Graeme Rogerson, Senior Project Manager at the Net Zero Technology Centre (NZTC, formerly the Oil & Gas Technology Centre), agrees. He said that offshore submarine pipelines haven’t got up to speed when it comes to design codes for reuse for hydrogen, but that there is a longer history for reuse and transportation of CO₂.
That’s not stopping companies working up ideas. Among others, Mitsubishi Corp and Shell have pledged to produce 400,000 tons of green hydrogen from a European offshore wind project by 2030, while the Longship project in Norway is looking at, among other things, producing and transporting blue hydrogen via existing pipelines, with the associated CO₂ also sequestered and then stored offshore.
Neptune testing offshore hydrogen production
Neptune Energy is busy in this space with its PosHYdon and H2opZee projects. The first is a pilot aimed at gaining experience in integrating energy systems offshore. It will see a 1MW offshore wind powered electrolyzer installed on the Q13a-A platform offshore the Netherlands sometime next year. Hydrogen produced will be fed into an existing natural gas pipeline into the national grid, mixed in with the natural gas.
Learnings from this project will feed into green hydrogen production further offshore, says Neptune, which is already planning the H2opZee demonstration project (an initiative of TKI Wind op Zee, which is supported by the Dutch government). This aims to have a 300-500MW electrolyser capacity in 2029.
The H2opZee could feed into the NOGAT (in use since 1992) and the Noordgastransport (in use since the 1970s) pipelines (24-in. and 36-in. respectively). “There’re made of the same steel the offshore pipelines are made of which are now converted into hydrogen backbone,” said Neptune. “A few years ago, studies showed it can be used for gas molecules, hydrogen molecules or a blend. Recertification is needed and now in process [to do that] for valves etc.”

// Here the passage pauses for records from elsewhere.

(* ===== verification/AclTables.v ===== *)
(** * ACL tokens, policies, roles, binding rules and auth methods

    The structs of agent/structs/acl.go and acl_legacy.go that the state store
    keeps, and the schemas of their tables with their indexers
    (state/acl.go).  A [time.Time] is a [Z], in nanoseconds since the Unix
    epoch.  [SanitizeLegacyACLTokenRules] and [SanitizeLegacyACLToken] do
    nothing in the open-source build and are left out. *)

From S2P Require Import Prelude Memdb.

(** The zero [time.Time]: January 1 of the year 1. *)
Definition zero_time : Z := -62135596800000000000.
(** [Time.Unix]. *)
Definition time_unix (t : Z) : Z := t / 1000000000.

Definition ACLPolicyGlobalManagementID : string := "00000000-0000-0000-0000-000000000001".
Definition ACLTokenAnonymousID : string := "00000000-0000-0000-0000-000000000002".

(** ** Structs *)

Record ACLTokenPolicyLink := mkTokenPolicyLink { tpl_ID : string; tpl_Name : string }.
#[export] Instance ACLTokenPolicyLink_eq_dec : EqDecision ACLTokenPolicyLink.
Proof. solve_decision. Defined.
Record ACLTokenRoleLink := mkTokenRoleLink { trl_ID : string; trl_Name : string }.
#[export] Instance ACLTokenRoleLink_eq_dec : EqDecision ACLTokenRoleLink.
Proof. solve_decision. Defined.
Record ACLRolePolicyLink := mkRolePolicyLink { rpl_ID : string; rpl_Name : string }.
#[export] Instance ACLRolePolicyLink_eq_dec : EqDecision ACLRolePolicyLink.
Proof. solve_decision. Defined.
Record ACLServiceIdentity := mkServiceIdentity { asi_ServiceName : string; asi_Datacenters : list string }.
#[export] Instance ACLServiceIdentity_eq_dec : EqDecision ACLServiceIdentity.
Proof. solve_decision. Defined.

Record ACLToken := mkACLToken {
  act_AccessorID : string;
  act_SecretID : string;
  act_Description : string;
  act_Policies : list ACLTokenPolicyLink;
  act_Roles : list ACLTokenRoleLink;
  act_ServiceIdentities : list ACLServiceIdentity;
  act_Type : string;
  act_Rules : string;
  act_Local : bool;
  act_AuthMethod : string;
  act_ExpirationTime : option Z;
  act_ExpirationTTL : Z;
  act_CreateTime : Z;
  act_Hash : option string;
  act_CreateIndex : N;
  act_ModifyIndex : N
}.
#[export] Instance ACLToken_eq_dec : EqDecision ACLToken.
Proof. solve_decision. Defined.

Definition act_set_links (ps : list ACLTokenPolicyLink) (rs : list ACLTokenRoleLink) (t : ACLToken) : ACLToken :=
  mkACLToken (act_AccessorID t) (act_SecretID t) (act_Description t) ps rs (act_ServiceIdentities t)
    (act_Type t) (act_Rules t) (act_Local t) (act_AuthMethod t) (act_ExpirationTime t) (act_ExpirationTTL t)
    (act_CreateTime t) (act_Hash t) (act_CreateIndex t) (act_ModifyIndex t).
Definition act_set_accessor (a : string) (t : ACLToken) : ACLToken :=
  mkACLToken a (act_SecretID t) (act_Description t) (act_Policies t) (act_Roles t) (act_ServiceIdentities t)
    (act_Type t) (act_Rules t) (act_Local t) (act_AuthMethod t) (act_ExpirationTime t) (act_ExpirationTTL t)
    (act_CreateTime t) (act_Hash t) (act_CreateIndex t) (act_ModifyIndex t).
Definition act_set_indexes (create modify : N) (t : ACLToken) : ACLToken :=
  mkACLToken (act_AccessorID t) (act_SecretID t) (act_Description t) (act_Policies t) (act_Roles t)
    (act_ServiceIdentities t) (act_Type t) (act_Rules t) (act_Local t) (act_AuthMethod t)
    (act_ExpirationTime t) (act_ExpirationTTL t) (act_CreateTime t) (act_Hash t) create modify.

(** [ACLToken.HasExpirationTime]. *)
Definition HasExpirationTime (t : ACLToken) : bool :=
  match act_ExpirationTime t with None => false | Some e => bool_decide (e ≠ zero_time) end.
(** [ACLToken.IsExpired]. *)
Definition IsExpired (t : ACLToken) (asOf : Z) : bool :=
  if bool_decide (asOf = zero_time) || negb (HasExpirationTime t) then false
  else bool_decide (default 0 (act_ExpirationTime t) < asOf)%Z.
(** [ACLToken.UsesNonLegacyFields]. *)
Definition UsesNonLegacyFields (t : ACLToken) : bool :=
  (0 <? length (act_Policies t))%nat || (0 <? length (act_ServiceIdentities t))%nat ||
  (0 <? length (act_Roles t))%nat || bool_decide (act_Type t = "") || HasExpirationTime t ||
  bool_decide (act_ExpirationTTL t ≠ 0%Z) || bool_decide (act_AuthMethod t ≠ "").

Record ACLPolicy := mkACLPolicy {
  acp_ID : string;
  acp_Name : string;
  acp_Description : string;
  acp_Rules : string;
  acp_Syntax : Z;
  acp_Datacenters : list string;
  acp_Hash : option string;
  acp_CreateIndex : N;
  acp_ModifyIndex : N;
}.
#[export] Instance ACLPolicy_eq_dec : EqDecision ACLPolicy.
Proof. solve_decision. Defined.
Definition acp_set_indexes (create modify : N) (p : ACLPolicy) : ACLPolicy :=
  mkACLPolicy (acp_ID p) (acp_Name p) (acp_Description p) (acp_Rules p) (acp_Syntax p) (acp_Datacenters p)
    (acp_Hash p) create modify.

Record ACLRole := mkACLRole {
  acr_ID : string;
  acr_Name : string;
  acr_Description : string;
  acr_Policies : list ACLRolePolicyLink;
  acr_ServiceIdentities : list ACLServiceIdentity;
  acr_Hash : option string;
  acr_CreateIndex : N;
  acr_ModifyIndex : N
}.
#[export] Instance ACLRole_eq_dec : EqDecision ACLRole.
Proof. solve_decision. Defined.
Definition acr_set_policies (ps : list ACLRolePolicyLink) (r : ACLRole) : ACLRole :=
  mkACLRole (acr_ID r) (acr_Name r) (acr_Description r) ps (acr_ServiceIdentities r) (acr_Hash r)
    (acr_CreateIndex r) (acr_ModifyIndex r).
Definition acr_set_indexes (create modify : N) (r : ACLRole) : ACLRole :=
  mkACLRole (acr_ID r) (acr_Name r) (acr_Description r) (acr_Policies r) (acr_ServiceIdentities r)
    (acr_Hash r) create modify.

Record ACLBindingRule := mkACLBindingRule {
  abr_ID : string;
  abr_Description : string;
  abr_AuthMethod : string;
  abr_Selector : string;
  abr_BindType : string;
  abr_BindName : string;
  abr_CreateIndex : N;
  abr_ModifyIndex : N
}.
#[export] Instance ACLBindingRule_eq_dec : EqDecision ACLBindingRule.
Proof. solve_decision. Defined.
Definition abr_set_indexes (create modify : N) (r : ACLBindingRule) : ACLBindingRule :=
  mkACLBindingRule (abr_ID r) (abr_Description r) (abr_AuthMethod r) (abr_Selector r) (abr_BindType r)
    (abr_BindName r) create modify.

(** [ACLAuthMethod]; [Config] is carried as its canonical encoding. *)
Record ACLAuthMethod := mkACLAuthMethod {
  aam_Name : string;
  aam_Type : string;
  aam_Description : string;
  aam_Config : string;
  aam_CreateIndex : N;
  aam_ModifyIndex : N
}.
#[export] Instance ACLAuthMethod_eq_dec : EqDecision ACLAuthMethod.
Proof. solve_decision. Defined.
Definition aam_set_indexes (create modify : N) (m : ACLAuthMethod) : ACLAuthMethod :=
  mkACLAuthMethod (aam_Name m) (aam_Type m) (aam_Description m) (aam_Config m) create modify.

(** [ACL]: a token of the first ACL system. *)
Record ACL := mkACL {
  acl_ID : string;
  acl_Name : string;
  acl_Type : string;
  acl_Rules : string;
  acl_CreateIndex : N;
  acl_ModifyIndex : N
}.
(** [ACL.Convert]. *)
Definition ACL_Convert (a : ACL) : ACLToken :=
  mkACLToken "" (acl_ID a) (acl_Name a) [] [] [] (acl_Type a) (acl_Rules a) false "" None 0 zero_time None
    (acl_CreateIndex a) (acl_ModifyIndex a).
(** [ACLToken.Convert]. *)
Definition ACLToken_Convert (t : ACLToken) : outcome ACL :=
  if decide (act_Type t = "") then Err (EMsg "Cannot convert ACLToken into compat token" [])
  else Ok (mkACL (act_SecretID t) (act_Description t) (act_Type t) (act_Rules t) (act_CreateIndex t) (act_ModifyIndex t)).

(** ** Indexers *)

(** [TokenPoliciesIndex], [TokenRolesIndex] and [RolePoliciesIndex] on the
    identifiers of the links. *)
Definition links_index (ids : list string) : from_object :=
  match ids with [] => FoMissing | _ => FoVals ((λ id, id +:+ nul) <$> ids) end.
Definition TokenPoliciesIndex_FromObject (t : ACLToken) : from_object := links_index (tpl_ID <$> act_Policies t).
Definition TokenRolesIndex_FromObject (t : ACLToken) : from_object := links_index (trl_ID <$> act_Roles t).
Definition RolePoliciesIndex_FromObject (r : ACLRole) : from_object := links_index (rpl_ID <$> acr_Policies r).
Definition links_args (id : string) : string := id +:+ nul.

(** [TokenExpirationIndex.encodeTime] and [FromObject]. *)
Definition encodeTime (t : Z) : string := be64 (Z.to_N (time_unix t mod 18446744073709551616)).
Definition TokenExpirationIndex_FromObject (LocalFilter : bool) (t : ACLToken) : from_object :=
  if bool_decide (LocalFilter ≠ act_Local t) then FoMissing
  else if negb (HasExpirationTime t) then FoMissing
  else
    let e := default 0%Z (act_ExpirationTime t) in
    if (time_unix e <? 0)%Z
    then FoErr (EMsg "token expiration time cannot be before the unix epoch" [])
    else FoVals [encodeTime e].

(** ** Schemas *)

Definition tokens_accessor_index : IndexSchema ACLToken :=
  mkIndex "accessor" true true (λ t, uuid_index (act_AccessorID t)).
Definition tokens_policies_index : IndexSchema ACLToken := mkIndex "policies" false true TokenPoliciesIndex_FromObject.
Definition tokens_roles_index : IndexSchema ACLToken := mkIndex "roles" false true TokenRolesIndex_FromObject.
Definition tokens_authmethod_index : IndexSchema ACLToken :=
  mkIndex "authmethod" false true (λ t, string_index false (act_AuthMethod t)).
Definition tokens_local_index : IndexSchema ACLToken :=
  mkIndex "local" false false (λ t, conditional_index (act_Local t)).
Definition tokens_expires_index (local : bool) : IndexSchema ACLToken :=
  mkIndex (if local then "expires-local" else "expires-global") false true (TokenExpirationIndex_FromObject local).
Definition tokens_needs_upgrade_index : IndexSchema ACLToken :=
  mkIndex "needs-upgrade" false false (λ t, conditional_index (bool_decide (act_AccessorID t = ""))).
#[export] Instance tokensTableSchema : TableSchema ACLToken := {|
  table_name := "acl-tokens";
  table_id t := string_index false (act_SecretID t);
  table_indexes := [tokens_accessor_index; tokens_policies_index; tokens_roles_index; tokens_authmethod_index;
                    tokens_local_index; tokens_expires_index false; tokens_expires_index true;
                    tokens_needs_upgrade_index]
|}.

Definition policies_name_index : IndexSchema ACLPolicy :=
  mkIndex "name" true false (λ p, string_index true (acp_Name p)).
#[export] Instance policiesTableSchema : TableSchema ACLPolicy := {|
  table_name := "acl-policies";
  table_id p := uuid_index (acp_ID p);
  table_indexes := [policies_name_index]
|}.

Definition roles_name_index : IndexSchema ACLRole :=
  mkIndex "name" true false (λ r, string_index true (acr_Name r)).
Definition roles_policies_index : IndexSchema ACLRole := mkIndex "policies" false true RolePoliciesIndex_FromObject.
#[export] Instance rolesTableSchema : TableSchema ACLRole := {|
  table_name := "acl-roles";
  table_id r := uuid_index (acr_ID r);
  table_indexes := [roles_name_index; roles_policies_index]
|}.

Definition binding_rules_authmethod_index : IndexSchema ACLBindingRule :=
  mkIndex "authmethod" false false (λ r, string_index true (abr_AuthMethod r)).
#[export] Instance bindingRulesTableSchema : TableSchema ACLBindingRule := {|
  table_name := "acl-binding-rules";
  table_id r := uuid_index (abr_ID r);
  table_indexes := [binding_rules_authmethod_index]
|}.

#[export] Instance authMethodsTableSchema : TableSchema ACLAuthMethod := {|
  table_name := "acl-auth-methods";
  table_id m := string_index true (aam_Name m);
  table_indexes := []
|}.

Opportunities and Brittle Challenges
Phil Cooper, Subsea and Pipelines Manager, Petrofac, says his company is involved in various projects looking at repurposing pipelines for CO₂ and hydrogen reuse.
“The North Sea is really one of many mature basins where we have a lot of infrastructure in place that’s coming to the end of its life for hydrocarbons,” he said. “The fields they service have depleted, but there might be a great opportunity there to pivot those basins into carbon sinks rather than carbon sources as we can store CO₂ in the depleted reservoirs.”
Cooper said transport of hydrogen in pipelines isn’t new. But it comes with some considerations, such as embrittlement, which causes a drop in fatigue resistance, loss of toughness and sulphide stress cracking. “Hydrogen induced cracking, as well, can be associated with hydrogen,” he said. Some of these issues are similar to issues the upstream industry is used to, for example is sour gas or fluid service. However, they’re a “bigger deal” with hydrogen.
The established design code for hydrogen service is ASME B.31 12 and the usual mitigation for embrittlement is to stay with quite a low strength steel, e.g. X52, said Cooper. However, damage like a gouge or a dent could be relatively more of a concern with hydrogen with other fluids.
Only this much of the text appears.